(** The same body, statement by statement, for callers that share the
    receiver: [m.Lock()]; the call of [Init] on a new configuration; the
    deferred [m.Unlock()], after which the call returns. *)
Definition deferredUnlock (result : option Configuration * option error)
  : Steps (option Configuration * option error) :=
  Do (changing Unlock) (fun _ => Done result).

Definition fromInit (namespace : string) : Steps (option Configuration * option error) :=
  let actionConfig := zeroConfiguration in
  Do (reading (fun m => callInit actionConfig m namespace))
     (fun '(actionConfig, err) =>
        match err with
        | Some err => deferredUnlock (None, Some err)
        | None => deferredUnlock (Some actionConfig, None)
        end).

Definition GetHelmConfigurationSteps (namespace : string)
  : Steps (option Configuration * option error) :=
  Do (changing Lock) (fun _ => fromInit namespace).

End Factory.

(** ** How the SDK fills the attributes

    Before [ConfigureFunc] runs, the SDK reads every attribute of the
    provider schema from the configuration block: an attribute the block
    sets has that value, and one it does not set gets the value of its
    [DefaultFunc], converted to the type of the attribute.  It does the same
    for the fields of the [kubernetes] element when the block has one, and
    only then: without an element the data holds nothing at the nested
    addresses, which is why [k8sGetOk] calls the default functions itself.
    The properties of the lookups below hold for every [ResourceData]; this
    model says which data the provider receives for a block. *)

(** [strconv.ParseBool]. *)
Definition ParseBool (s : string) : option bool :=
  if existsb (String.eqb s) ["1"; "t"; "T"; "TRUE"; "true"; "True"] then Some true
  else if existsb (String.eqb s) ["0"; "f"; "F"; "FALSE"; "false"; "False"] then Some false
  else None.

(** One attribute: [None] when the default cannot be converted, which makes
    the SDK reject the configuration. *)
Definition setDefault (env : gmap string string) (k : string) (sch : Schema)
    (d : ResourceData) : option ResourceData :=
  match DefaultFunc sch with
  | None => Some d
  | Some f =>
      match Type_ sch with
      | TypeString =>
          match rd_strings d !! k with
          | Some _ => Some d
          | None =>
              match callDefaultFunc f env with
              | VString s => Some (mkResourceData (rd_bools d) (<[k := s]> (rd_strings d)))
              | _ => None
              end
          end
      | TypeBool =>
          match rd_bools d !! k with
          | Some _ => Some d
          | None =>
              match callDefaultFunc f env with
              | VBool b => Some (mkResourceData (<[k := b]> (rd_bools d)) (rd_strings d))
              | VString s =>
                  b ← ParseBool s;
                  Some (mkResourceData (<[k := b]> (rd_bools d)) (rd_strings d))
              | VNil => None
              end
          end
      | TypeList => Some d
      end
  end.

(** All attributes of a list of fields, over the data [cfg]. *)
Fixpoint attributeDefaults (env : gmap string string) (fields : list (string * Schema))
    (cfg : ResourceData) : option ResourceData :=
  match fields with
  | [] => Some cfg
  | (k, sch) :: rest => attributeDefaults env rest cfg ≫= setDefault env k sch
  end.

(** The fields of the [kubernetes] element, at their addresses. *)
Definition nestedFields : list (string * Schema) :=
  map (fun '(k, sch) => (k8sPrefix +:+ k, sch)) kubernetesFields.

(** The block has a [kubernetes] element: it sets one of its fields. *)
Definition hasKubernetes (cfg : ResourceData) : bool :=
  existsb (fun '(k, _) =>
             bool_decide (is_Some (rd_bools cfg !! k)) ||
             bool_decide (is_Some (rd_strings cfg !! k)))
          nestedFields.

(** The data the provider receives for the configuration block [cfg]: the
    attributes of the schema, and the fields of the [kubernetes] element
    when there is one. *)
Definition schemaData (env : gmap string string) (fields : list (string * Schema))
    (cfg : ResourceData) : option ResourceData :=
  d ← attributeDefaults env fields cfg;
  if hasKubernetes cfg then attributeDefaults env nestedFields d else Some d.

(** ** Vocabulary of the precedence rule *)

(** The environment variables a default function consults, in order, and its
    hard-coded default. *)
Definition envNames (f : SchemaDefaultFunc) : list string :=
  match f with
  | EnvDefaultFunc k _ => [k]
  | MultiEnvDefaultFunc ks _ => ks
  end.

Definition hardDefault (f : SchemaDefaultFunc) : value :=
  match f with
  | EnvDefaultFunc _ dv => dv
  | MultiEnvDefaultFunc _ dv => dv
  end.

(** The value of the first variable of [ks] that is present, that is, set
    to a non-empty string. *)
Fixpoint presentEnv (env : gmap string string) (ks : list string) : option string :=
  match ks with
  | [] => None
  | k :: rest =>
      match env !! k with
      | Some (String c s) => Some (String c s)
      | _ => presentEnv env rest
      end
  end.

(** The three layers: block value, environment variable, hard-coded default. *)
Definition precedence (block : option value) (fromEnv : option string) (hard : value)
  : value :=
  match block, fromEnv with
  | Some v, _ => v
  | None, Some s => VString s
  | None, None => hard
  end.

(** What the configuration block holds at an address, whatever the value. *)
Definition blockValue (d : ResourceData) (key : string) : option value :=
  match addressTypes !! key with
  | Some TypeBool => VBool <$> rd_bools d !! key
  | Some TypeString => VString <$> rd_strings d !! key
  | _ => None
  end.

(** What the accessors count as set: any boolean, and any string but the
    empty one. *)
Definition setValue (d : ResourceData) (key : string) : option value :=
  match blockValue d key with
  | Some (VString "") => None
  | o => o
  end.

(** The conversion of a default to the type of its attribute. *)
Definition convert (t : ValueType) (v : value) : option value :=
  match t, v with
  | TypeBool, VBool _ => Some v
  | TypeBool, VString s => VBool <$> ParseBool s
  | TypeString, VString _ => Some v
  | _, _ => None
  end.

(** The variables and the hard-coded default of a field; a field without a
    default function has no variable, and its zero value for default. *)
Definition schemaEnv (sch : Schema) : list string :=
  match DefaultFunc sch with
  | Some f => envNames f
  | None => []
  end.

Definition schemaHard (sch : Schema) : value :=
  match DefaultFunc sch with
  | Some f => hardDefault f
  | None => Zero (Type_ sch)
  end.

(** What [d] holds at [key], read at type [t]. *)
Definition rawValue (t : ValueType) (d : ResourceData) (key : string) : option value :=
  match t with
  | TypeBool => VBool <$> rd_bools d !! key
  | TypeString => VString <$> rd_strings d !! key
  | TypeList => None
  end.

(** ** Vocabulary of the nil dereference *)

(** The fields [getK8sConfig] assigns through [m.ConfigFlags], in source order. *)
Definition credentialFields : list string :=
  [ "username"; "password"; "token"; "insecure";
    "client_certificate"; "client_key"; "cluster_ca_certificate"; "host" ].

(** A nested field is present: set in the block or supplied by its default. *)
Definition present (d : ResourceData) (env : gmap string string) (key : string) : bool :=
  match k8sGetOk d env key with
  | Return (_, ok) => ok
  | _ => false
  end.
(** * File cleanser: extraction, redaction and reconstruction pipeline

    A shallow embedding of [file_cleanser.py] (the batch pipeline with the
    AI summary and the per-format export), of [File_analyser.py] (the
    single-file pipeline with the Groq insights) and of [app.py] (the
    single-file pipeline without them).

    Conventions.
    - A Python [str] is a [string] of 8-bit characters, read as the code
      points below 256.  Interface labels that contain other characters
      appear UTF-8 encoded; the code never inspects them.
    - The third-party libraries (python-docx, openpyxl, python-pptx,
      PyMuPDF, pytesseract, Presidio, the LangChain chain, the Groq
      client, the clock) and the environment variable of the key are the
      fields of the record [externals]; every theorem holds for all of
      them.  A parser that raises is a field returning [None]; the
      constructors of the language model and of the Groq client raise
      when the key is not set.
    - Streamlit calls and calls to the redaction and summarization engines
      are recorded, in program order, in the [trace] of the [world]. *)

From Stdlib Require Import ZArith Ascii DecimalString.
From Stdlib Require String.
From stdpp Require Import base option list gmap strings.

(** ** Python strings *)

Module Py.

Definition newline : ascii := "010"%char.

(** [str.isspace] on the code points below 256: the C whitespace
    characters, the four information separators, NEL and NBSP. *)
Definition isspace (c : ascii) : bool :=
  let n := nat_of_ascii c in
  ((9 <=? n) && (n <=? 13)) || ((28 <=? n) && (n <=? 32))
  || (n =? 133) || (n =? 160).

(** [s.endswith(suf)]: some tail of [s] is [suf]. *)
Fixpoint endswith (s suf : string) : bool :=
  if String.eqb s suf then true
  else match s with
       | EmptyString => false
       | String _ s' => endswith s' suf
       end.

Aim of the task
Set down the lines of the listing above verbatim, first line through the line containing "(None, Some err)", inclusive; add no other lines.

Written answer
(** The same body, statement by statement, for callers that share the
    receiver: [m.Lock()]; the call of [Init] on a new configuration; the
    deferred [m.Unlock()], after which the call returns. *)
Definition deferredUnlock (result : option Configuration * option error)
  : Steps (option Configuration * option error) :=
  Do (changing Unlock) (fun _ => Done result).

Definition fromInit (namespace : string) : Steps (option Configuration * option error) :=
  let actionConfig := zeroConfiguration in
  Do (reading (fun m => callInit actionConfig m namespace))
     (fun '(actionConfig, err) =>
        match err with
        | Some err => deferredUnlock (None, Some err)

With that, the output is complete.